NBC News identified John Emanuel Banuelos two years ago as the man in photos and video footage who appeared to be flashing a gun in his waistband as he fought officers on Jan. 6, 2021.

Last month, Jan. 6 rioter Derrick Evans, who is now running in a Republican House primary in West Virginia, published previously unseen video that appeared to show that Banuelos actually fired his weapon twice outside the Capitol that day. Online “sedition hunters” who have aided the FBI in hundreds of arrests of Capitol rioters — and who first sent Banuelos’ name to the FBI in February 2021 — quickly surfaced additional footage that confirmed that Banuelos was the man who appeared to have fired the weapon.

Banuelos, 39, now lives in Summit, Illinois, and he made his first appearance in federal court in Illinois on Friday after his arrest.

John Emanuel Banuelos
John Emanuel Banuelos on Jan. 6, 2021.U.S. Attorney for the District of Columbia

Banuelos, as NBC News reported in conjunction with NBC affiliate KSL, was arrested about six months after the Capitol attack, when he fatally stabbed a 19-year-old in a park in Utah on July 4, 2021. Banuelos was not charged in that attack because he claimed self-defense, but he told investigators that he was at the Capitol on Jan. 6 and had displayed his weapon.

“Man, should I just tell the FBI to come get me or what?” he said in the interview with Salt Lake City police, police records show.

While numerous rioters were armed with guns on Jan. 6, none were known to have actually fired their weapons; Banuelos is the first to be charged with doing so. The shots he allegedly fired outside the Capitol came at 2:34 p.m., which is about 10 minutes before Ashli Babbitt was fatally shot as she breached a window leading into the Speaker’s Lobby. That means it was a member of the pro-Trump mob — not law enforcement — that fired the first gunshot of the day.

Charging documents say that Banuelos “can be seen waving the crowd towards him before pulling what appears to be a firearm from his waistband.”

John Emanuel Banuelos
The FBI identified Banuelos in this Jan. 6 photo.U.S. Attorney for the District of Columbia

The FBI affidavit said that the footage published by Evans, as well as CCTV footage highlighted by NBC News last month, showed Banuelos “raising the gun over his head, and, at approximately 2:34 p.m., firing two shots into the air.”

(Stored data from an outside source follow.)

(* ===== verification/ArtifactSpec.v ===== *)
(** Artifacts as a format: round trip and stable hash, prefix-freedom, and
    termination of the decoder. *)
From S2P Require Import Prelude Bytes Hashing Values Serialize SerializeFacts JsonText Display.
From S2P Require Import Ops Bytecode ArtifactBase ArtifactInstr Artifact ArtifactTypes.
From S2P Require Import ArtifactTypes ArtifactFacts ArtifactTotal.
(** ** The normal form is written alike *)
Section norm.
Context `{BigIntCodec}.

Lemma write_types_norm l : write_list write_type (norm_ty <$> l) = write_list write_type l.
Proof. apply write_list_fmap, Forall_true. intros t. apply write_norm. Qed.

Lemma write_fn_norm f : write_bcfn (norm_fn f) = write_bcfn f.
Proof. unfold write_bcfn, norm_fn. cbn. by rewrite write_types_norm, write_norm. Qed.

Lemma write_path_norm p : write_path (norm_path p) = write_path p.
Proof. unfold write_path, norm_path. cbn. by rewrite write_norm. Qed.

Lemma write_method_norm m : write_method (norm_method m) = write_method m.
Proof.
  unfold write_method, norm_method. cbn. rewrite write_norm. do 4 f_equal.
  apply write_list_fmap, Forall_true. intros [n t]. cbn. by rewrite write_norm.
Qed.

Lemma write_iface_norm i : write_iface (norm_iface i) = write_iface i.
Proof.
  unfold write_iface, norm_iface. cbn. f_equal. apply write_list_fmap, Forall_true, write_method_norm.
Qed.

Lemma write_shape_fields_norm names tys groups :
  write_shape_fields names (norm_ty <$> tys) groups = write_shape_fields names tys groups.
Proof.
  revert tys groups. induction names as [|n names IH]; intros [|t tys] groups; try done.
  cbn. destruct groups as [|g groups]; [done|]. cbn. by rewrite IH, write_norm.
Qed.

Lemma write_list_out_fmap {A B} (w : B → outcome bytes) (w' : A → outcome bytes) (f : A → B) l :
  (∀ x, w (f x) = w' x) → write_list_out w (f <$> l) = write_list_out w' l.
Proof.
  intros Hf. unfold write_list_out, zlen. rewrite length_fmap.
  assert (mapM_out w (f <$> l) = mapM_out w' l) as ->; [|done].
  induction l as [|x l IH]; [done|]. cbn. by rewrite Hf, IH.
Qed.

Lemma write_module_norm m : write_module (norm_module m) = write_module m.
Proof.
  unfold write_module, norm_module.
  cbn [m_name imports state_roots state_types state_defaults state_names struct_shapes functions
    path_specs enum_shapes interfaces].
  rewrite (write_list_out_fmap write_shape write_shape norm_shape).
  - rewrite write_types_norm, (write_list_fmap write_bcfn write_bcfn norm_fn),
      (write_list_fmap write_path write_path norm_path), (write_list_fmap write_iface write_iface norm_iface);
      [done|apply Forall_true, write_iface_norm|apply Forall_true, write_path_norm
      |apply Forall_true, write_fn_norm].
  - intros s. unfold write_shape, norm_shape. cbn. by rewrite write_shape_fields_norm.
Qed.

(** ** Accepting *)
Lemma decode_ends bs ms pos :
  read_modules (mkReader bs 0) = (Ok ms, mkReader bs pos) →
  decode bs = if pos =? zlen bs then Ok ms else
    Err (decode_err ("artifact has " +:+ text (dec (zlen bs - pos)) +:+ " trailing bytes after the last module")).
Proof.
  intros Hr. unfold decode, read_artifact. rewrite (SM_bind_ok _ _ _ _ _ Hr).
  unfold mbind, SM_bind, gets. cbn [r_bytes r_pos]. by destruct (pos =? zlen bs).
Qed.

Lemma decode_reads bs ms : reads read_modules bs ms → decode bs = Ok ms.
Proof.
  intros Hr. specialize (Hr [] []). rewrite app_nil_r in Hr. change ([] ++ bs) with bs in Hr.
  rewrite (decode_ends _ _ _ Hr). by rewrite Z.eqb_refl.
Qed.

Lemma steady_modules : steady read_modules.
Proof.
  unfold read_modules. apply steady_bind; [by apply steady_take|]. intros magic.
  destruct (negb _); [apply steady_reject|].
  do 2 (apply steady_bind; [apply steady_u8|intros ?]).
  destruct (negb _); [apply steady_reject|]. apply steady_list, steady_module.
Qed.

(** An accepted artifact was read to its end, and is read alike in front of more
    bytes. *)
Lemma accepted bs ms ext :
  is_bytes bs = true → decode bs = Ok ms →
  read_modules (mkReader (bs ++ ext) 0) = (Ok ms, mkReader (bs ++ ext) (zlen bs)).
Proof.
  intros Hb Hd. pose proof (steady_modules 0 bs ext 0 Hb) as Hs. pose proof (zlen_nonneg bs).
  specialize (Hs ltac:(lia)). destruct (read_modules (mkReader bs 0)) as [[l|e| |] r] eqn:Hr.
  - destruct Hs as (k & -> & Hk & Hs). rewrite (decode_ends _ _ _ Hr) in Hd.
    destruct (k =? zlen bs) eqn:Ek; [|done]. apply Z.eqb_eq in Ek. subst k. by injection Hd as ->.
  - unfold decode, read_artifact, mbind, SM_bind in Hd. by rewrite Hr in Hd.
  - unfold decode, read_artifact, mbind, SM_bind in Hd. by rewrite Hr in Hd.
  - unfold decode, read_artifact, mbind, SM_bind in Hd. by rewrite Hr in Hd.
Qed.

Lemma trailing_rejected bs ms ext :
  is_bytes bs = true → decode bs = Ok ms → ext ≠ [] → ∃ e, decode (bs ++ ext) = Err e.
Proof.
  intros Hb Hd Hext. rewrite (decode_ends _ _ _ (accepted bs ms ext Hb Hd)), zlen_app.
  destruct (Z.eqb_spec (zlen bs) (zlen bs + zlen ext)); [|eauto].
  destruct ext; [done|]. rewrite zlen_cons in *. pose proof (zlen_nonneg ext). lia.
Qed.

(** C29: the artifact format is prefix-free: an artifact followed by anything is
    rejected with an error, and so no proper prefix of an artifact (a truncated
    download) decodes. *)
Theorem artifact_prefix_free bs ms :
  is_bytes bs = true → decode bs = Ok ms →
  (∀ ext, ext ≠ [] → ∃ e, decode (bs ++ ext) = Err e) ∧
  (∀ k ms', (k < length bs)%nat → decode (take k bs) ≠ Ok ms').
Proof.
  intros Hb Hd. split; [intros ext; by eapply trailing_rejected|]. intros k ms' Hk Hd'.
  destruct (trailing_rejected (take k bs) ms' (drop k bs)) as [e He]; [by apply is_bytes_take|done| |].
  - intros E. apply (f_equal length) in E. rewrite length_drop in E. cbn in E. lia.
  - rewrite take_drop in He. congruence.
Qed.

(** The decoder answers on every byte string. *)
Lemma artifact_decodes bs : is_bytes bs = true → decode bs ≠ OutOfFuel.
Proof.
  intros Hb Hd. pose proof (steady_modules (zlen bs + 1) bs [] 0 Hb) as Hs. pose proof (zlen_nonneg bs).
  specialize (Hs ltac:(lia)). unfold decode, read_artifact, mbind, SM_bind in Hd.
  destruct (read_modules (mkReader bs 0)) as [[l|e| |] r]; try done; [|lia].
  cbn in Hd. by destruct (negb _).
Qed.
End norm.

(** ** Round trip *)
Section roundtrip.
Context `{BigIntCodec} `{!BigIntCodecLaws}.

Lemma reads_modules_ok ms : list_ok module_ok ms = true →
  ∃ bs, encode ms = Ok bs ∧ reads read_modules bs (norm_module <$> ms).
Proof.
  intros Hms. destruct (reads_list_out module_ok read_module write_module norm_module ms) as (e & E & He);
    [done|apply reads_module|].
  unfold encode. rewrite E. eexists. split; [reflexivity|]. unfold read_modules.
  eapply reads_bind; [by apply reads_take|]. rewrite bool_decide_eq_true_2 by done. cbn [negb].
  do 2 (eapply reads_bind; [apply reads_u8|]). done.
Qed.

(** C28: artifacts round-trip: every well-formed set of modules is encoded, its
    bytes decode to the modules with their types in normal form (compile-time
    tags dropped, absent storage groups empty), and those encode to the same
    bytes, so that the content hash survives decoding. *)
Theorem artifact_roundtrip ms :
  list_ok module_ok ms = true →
  ∃ a, from_modules ms = Ok a ∧
    from_bytes (a_bytes a) = Ok (mkArtifact (a_bytes a) (content_hash a) (norm_module <$> ms)) ∧
    from_modules (norm_module <$> ms) = Ok (mkArtifact (a_bytes a) (content_hash a) (norm_module <$> ms)).
Proof.
  intros Hms. destruct (reads_modules_ok ms Hms) as (bs & E & Hr).
  exists (mkArtifact bs (child 0 bs) ms). unfold from_modules, from_bytes.
  cbn [a_bytes content_hash]. rewrite (decode_reads _ _ Hr), E. splits; [done..|].
  assert (encode (norm_module <$> ms) = Ok bs) as ->; [|done].
  unfold encode in *. by rewrite (write_list_out_fmap _ _ _ _ write_module_norm).
Qed.
End roundtrip.

(** * A module in artifact form, and the artifacts the decoder cannot handle. *)
#[local] Existing Instance TwosComplement.codec.
#[local] Existing Instance TwosComplement.laws.

Definition point_ty : Ty := TStruct (str "Point") [(str "x", TI32); (str "y", TExplicitLiteral TU64)] [None; None].

(** [state count: u64; state at: Point;] with a function, an enum, an interface
    and a handler. *)
Definition counter_fn : BcFn :=
  mkFn (str "main") 1 3
    [KvGet 1 0; LoadConst 2 0; Bin Add 1 1 2; KvPut 1 0; ParallelYield (Some 1); Jump (-6); Return 1]
    [CU64 1; CInt (-5); CStr (str "hi")] true false [[RState 1 0; RPath 2 0]]
    [TExplicitLiteral TU64] TU64 false false.

Definition counter (defaults : list Value) (tys : list Ty) : BcModule :=
  mkModule (str "m") [str "log"] (index_names [str "log"]) [1000; 1001] tys defaults
    [str "count"; str "at"] (index_names [str "count"; str "at"])
    [mkStructShape (str "Point") [str "x"; str "y"] [TI32; TU64] [None; Some (str "g")] true]
    (index_names [str "Point"]) [counter_fn] (index_names [str "main"]) [mkPath 77 TU64 false]
    (<[str "b" := [1; 2]]> (<[str "a" := [0]]> ∅)) [mkEnumShape (str "E") [str "A"; str "B"]]
    (index_names [str "E"])
    [mkInterface (str "I") [mkMethod (str "f") [(str "n", TU64)] TBool true false]] (index_names [str "I"]).

Definition counter_ok : BcModule :=
  counter [VU64 0; VStruct (str "Point") [(str "x", VI32 0); (str "y", VU64 0)]] [TU64; point_ty].

Lemma artifact_roundtrip_witness :
  list_ok module_ok [counter_ok] = true ∧
  ∃ a, from_modules [counter_ok] = Ok a ∧ a_bytes a ≠ [] ∧
    from_bytes (a_bytes a) = Ok (mkArtifact (a_bytes a) (content_hash a) [norm_module counter_ok]).
Proof.
  assert (Hok : list_ok module_ok [counter_ok] = true) by (vm_compute; reflexivity).
  split; [exact Hok|].
  destruct (artifact_roundtrip [counter_ok] Hok) as (a & Ea & Ed & _).
  exists a. split; [exact Ea|]. split; [|exact Ed].
  assert (E : (λ a, bool_decide (a_bytes a = [])) <$> from_modules [counter_ok] = Ok false)
    by (vm_compute; reflexivity).
  rewrite Ea in E. cbn [fmap outcome_fmap] in E. apply Ok_inj in E. by apply bool_decide_eq_false in E.
Defined.

(** The artifact of no modules. *)
Definition empty_artifact : bytes := MAGIC ++ [0; 17; 0; 0; 0; 0].

Lemma artifact_prefix_free_witness :
  is_bytes empty_artifact = true ∧ decode empty_artifact = Ok [] ∧
  decode (take 13 empty_artifact) ≠ Ok [].
Proof.
  split; [reflexivity|]. assert (Hd : decode empty_artifact = Ok []) by (vm_compute; reflexivity).
  split; [exact Hd|].
  destruct (artifact_prefix_free empty_artifact [] eq_refl Hd) as [_ Hp].
  apply Hp. vm_compute. lia.
Defined.

(** ** What does not decode *)

Definition round (m : BcModule) : outcome (list BcModule) := bs ← encode [m]; decode bs.

(** A program with a keyed-map state compiles to an artifact that does not
    decode: the default recorded for the state is the default of its values, and
    no value decodes at a map type. *)
Theorem map_state_undecodable :
  round (counter [VU64 0; default_for (TMap TU64 TU64)] [TU64; TMap TU64 TU64]) =
  Err (decode_err "could not deserialize state default value").
Proof. vm_compute. done. Qed.

(** The same for the two collection types without a storage form. *)
Lemma set_state_undecodable t :
  t = TSet TU64 ∨ t = TDict TU64 TU64 →
  round (counter [VU64 0; default_for t] [TU64; t]) =
  Err (decode_err "could not deserialize state default value").
Proof. intros [-> | ->]; vm_compute; done. Qed.

(** A default whose inner length runs past its bytes panics the decoder. *)
Definition corrupt_default : bytes :=
  MAGIC ++ [0; 17] ++ write_u32 1 ++ write_str (str "m") ++ write_u32 0 ++ write_u32 0 ++
  write_list write_type [TArray TString] ++ write_u32 1 ++
  write_str (TAG_ARRAY :: be_bytes 4 1 ++ TAG_STRING :: be_bytes 4 100).

Lemma corrupt_default_panics : decode corrupt_default = Panic.
Proof. vm_compute. done. Qed.

(** Any minor version is accepted, older or newer. *)
Lemma minor_version_ignored : decode (MAGIC ++ [0; 99; 0; 0; 0; 0]) = Ok [].
Proof. vm_compute. done. Qed.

The FBI special agent who signed the affidavit said that based on their training and experience with firearms, Banuelos’ “actions and the object he is holding is consistent with an operable firearm.” The FBI affidavit also notes the bureau received a tip from someone who personally knew Banuelos in February 2021. The person, who had known Banuelos for numerous years, told the bureau that Banuelos said he was in a Vice video about the Capitol attack.

John Emanuel Banuelos
The two shots fired outside the Capitol.U.S. Attorney for the District of Columbia

Last year, according to the FBI, Banuelos posted a video on X that appeared to show him racking a semi-automatic weapon, in response to a post that included an FBI poster featuring his image. Banuelos, in an interview with the FBI, “denied intending to threaten anyone and claimed that many of his posts were done by artificial intelligence” and “stated that any weapons seen in his posts on X were fake and/or done by artificial intelligence.”

This week, an Instagram account under Banuelos’ name responded to a request for comment from NBC News that was sent last month after the footage of the gunshots emerged. “The only thing I would like to say is that there’s a war going on between the truths of God and the lies of this world the flesh and the devil,” the account under Banuelos’ name wrote. “And my personal mantra that goes like this God first, think twice moved once, to be aware is to be alive!”

More than 1,300 people have been charged in connection with the Jan. 6 attack on the U.S. Capitol, and more than a dozen people were arrested this week alone. Prosecutors have secured more than 950 convictions, and about 500 people have been sentenced to periods of incarceration ranging from a few days behind bars to 22 years in federal prison.